For the word "match", find each line in the entries where it occurs and copy that line.

Segment Start: Available data

Lemma cleared_uses s fd p x q : u_filep s !! Z.to_nat fd = Some (Some p) ->
  uses (cleared s fd p x) q = uses s q - (if decide (p = q) then 1 else 0).
Proof.
  intros Hn. pose proof (uses_slot s _ (Some p) None q Hn) as E. unfold uses at 1, cleared, theirs. cbn. unfold theirs in E.
  rewrite E. rewrite (decide_False (P := None = Some q)) by done.
  destruct (decide (p = q)) as [->|Hne]; [rewrite decide_True by done|rewrite decide_False by congruence]; lia.
Qed.

Lemma cleared_keeps s fd p x : keeps (eq p) s (cleared s fd p x).
Proof. intros q y Hy Hs Hne. split; [|done]. cbn. by rewrite lookup_insert_ne. Qed.

Lemma cleared_stray s fd p x q : u_filep s !! Z.to_nat fd = Some (Some p) -> stray (cleared s fd p x) q -> q = p \/ stray s q.
Proof.
  intros Hn ((y & Hy) & Hu & Hl). destruct (decide (q = p)) as [->|Hne]; [by left|right].
  rewrite (cleared_uses s fd p x q Hn), decide_False in Hu by congruence. cbn in Hy. rewrite lookup_insert_ne in Hy by congruence.
  split; [by eexists|]. split; [lia|done].
Qed.

(** The last part of [fdclose] and of a failed [fdopen]: the descriptor goes. *)
Lemma wp_drop s p x (P : st -> Prop) : fdok s -> fds s !! p = Some x -> uses s p = 0 -> p ∉ limbo s ->
  (forall s', u_filep s' = u_filep s -> u_error s' = u_error s -> fdok s' -> keeps (eq p) s s' -> fds s' !! p = None ->
     (forall q, stray s' q -> q <> p /\ stray s q) -> P s') ->
  wp (fdfree p) (fun _ => P) s.
Proof.
  intros Hok Hx Hu Hl HP. assert (Hp : is_Some (fds s !! p)) by (by rewrite Hx).
  apply wp_fdfree; [apply Hok|by apply (ok_own _ Hok)|]. intros h Hv Ho. apply HP; try done.
  - by apply fdok_free.
  - intros q y Hy Hs Hne. split; [|done]. cbn. by rewrite lookup_delete_ne.
  - cbn. apply lookup_delete_eq.
  - intros q (Hq & Huq & Hlq). cbn in Hq. apply lookup_delete_is_Some in Hq as [Hne Hq]. split; [by apply not_eq_sym|]. by split_and!.
Qed.

Lemma s16_count s p : fdok s -> forall n, n = uses s p - 1 \/ n = uses s p \/ n = uses s p + 1 -> s16 n = n.
Proof. intros Hok n Hn. pose proof (uses_bound s p Hok). apply s16_small. lia. Qed.

Lemma safe_fdclose s fd : fdok s -> 0 <= fd -> safe others fdok (fdclose fd s) (fun _ s' => fdclose_post s fd s').
Proof.
  intros Hok Hfd. unfold fdclose. apply safe_step. eapply wp_mono; [by apply wp_fdget|]. intros r s0 [-> E0]. unfold fdclose_post.
  destruct (file_of s fd) as [p|] eqn:Ef; [|by apply safe_wp, wp_ret]. subst s0. apply file_of_some in Ef.
  destruct (fdok_slot_some s _ p Hok Ef) as (x & Hx & Hc & Hpos).
  apply safe_step, wp_modify, safe_step. apply (wp_rdf _ p x); [done|]. rewrite (proj2 (Z.eqb_neq (f_refc x) 0)) by lia.
  apply safe_step, (wp_wrf _ p _ x); [done|]. cbn [u_filep set_u_filep fds set_fds]. rewrite (s16_count s p Hok) by lia.
  change (set_fds _ (set_u_filep _ s)) with (cleared s fd p x).
  apply safe_step, (wp_rdf _ p (set_f_refc (f_refc x - 1) x)); [cbn; by rewrite lookup_insert_eq|]. cbn [f_refc f_flag f_ip set_f_refc].
  pose proof (fdok_clear s _ p x Hok Ef Hx) as Hok1. fold (cleared s fd p x) in Hok1. unfold closed. rewrite <- Hc.
  pose proof (cleared_uses s fd p x p Ef) as Hup. rewrite decide_True in Hup by done.
  assert (Hl : p ∉ limbo s) by (intros Hin; destruct (ok_limbo _ Hok p Hin); lia).
  destruct (Z.eqb_spec (f_refc x - 1) 0) as [E1|E1]; destruct (Z.eqb_spec (f_refc x) 1); try lia.
  2:{ apply safe_wp, wp_ret. split; [done|]. split; [done|]. split; [|split; [apply cleared_keeps|by exists x]].
      intros q Hq. destruct (cleared_stray s fd p x q Ef Hq) as [->|?]; [|done]. destruct Hq as (_ & Hq & _). lia. }
  assert (Hsole : sole (cleared s fd p x) p).
  { split; [|done]. unfold uses in Hup. change (theirs (cleared s fd p x) p) with (theirs s p) in *.
    pose proof (uses_slot_pos s _ p Ef). unfold theirs in *. pose proof (refs_nonneg p (concat (tables s))). unfold uses, theirs in Hc. lia. }
  assert (Hend : forall s2 (er : option Z), others (cleared s fd p x) s2 ->
    safe others fdok (fdfree p (match er with Some e0 => set_u_error e0 s2 | None => s2 end)) (fun _ s' =>
      u_filep s' = <[Z.to_nat fd := None]> (u_filep s) /\ fdok s' /\ (forall q, stray s' q -> stray s q) /\ keeps (eq p) s s' /\ fds s' !! p = None)).
  { intros s2 er (O2 & F2 & _ & K2 & S2). destruct (K2 p _ ltac:(cbn; by rewrite lookup_insert_eq) Hsole) as [Hx2 [Ht2 Hl2]]; [by intros []|].
    assert (Hu2 : uses s2 p = 0).
    { assert (H0 : uses (cleared s fd p x) p = 0) by lia. destruct Hsole as [Ht _]. unfold uses in H0 |- *. rewrite F2, Ht2. lia. }
    set (s3 := match er with Some e0 => set_u_error e0 s2 | None => s2 end).
    assert (E3 : fdok s3 /\ fds s3 = fds s2 /\ uses s3 = uses s2 /\ limbo s3 = limbo s2 /\ u_filep s3 = u_filep s2 /\ tables s3 = tables s2)
      by (destruct er; split_and!; try done; by apply fdok_error).
    destruct E3 as (O3 & D3 & U3 & L3 & F3 & T3). apply safe_wp. apply (wp_drop s3 p _ _ O3 ltac:(rewrite D3; exact Hx2)); [by rewrite U3|by rewrite L3|].
    intros s4 F4 _ O4 K4 N4 S4. split; [by rewrite F4, F3, F2|]. split; [done|]. split; [|split; [|done]].
    - intros q Hq. destruct (S4 q Hq) as [Hne Hq3]. assert (Hq2 : stray s2 q) by (unfold stray in *; by rewrite <- D3, <- U3, <- L3).
      by destruct (cleared_stray s fd p x q Ef (S2 q Hq2)) as [?|?].
    - eapply keeps_steps; [apply (cleared_keeps s fd p x)|]. eapply keeps_steps; [by eapply keeps_weak|].
      intros q y Hy Hs Hn. apply K4; [by rewrite D3| |done]. unfold sole, theirs in *. by rewrite L3, T3. }
  apply safe_kbind. destruct (negb _); apply safe_on_files; try done; try (by intros s' [? _]).
  - apply ldetach_law, Hok1.
  - apply iclose_law, Hok1.
Qed.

Segment End: Available data

→ Solution to this task:
    safe others fdok (fdfree p (match er with Some e0 => set_u_error e0 s2 | None => s2 end)) (fun _ s' =>
    set (s3 := match er with Some e0 => set_u_error e0 s2 | None => s2 end).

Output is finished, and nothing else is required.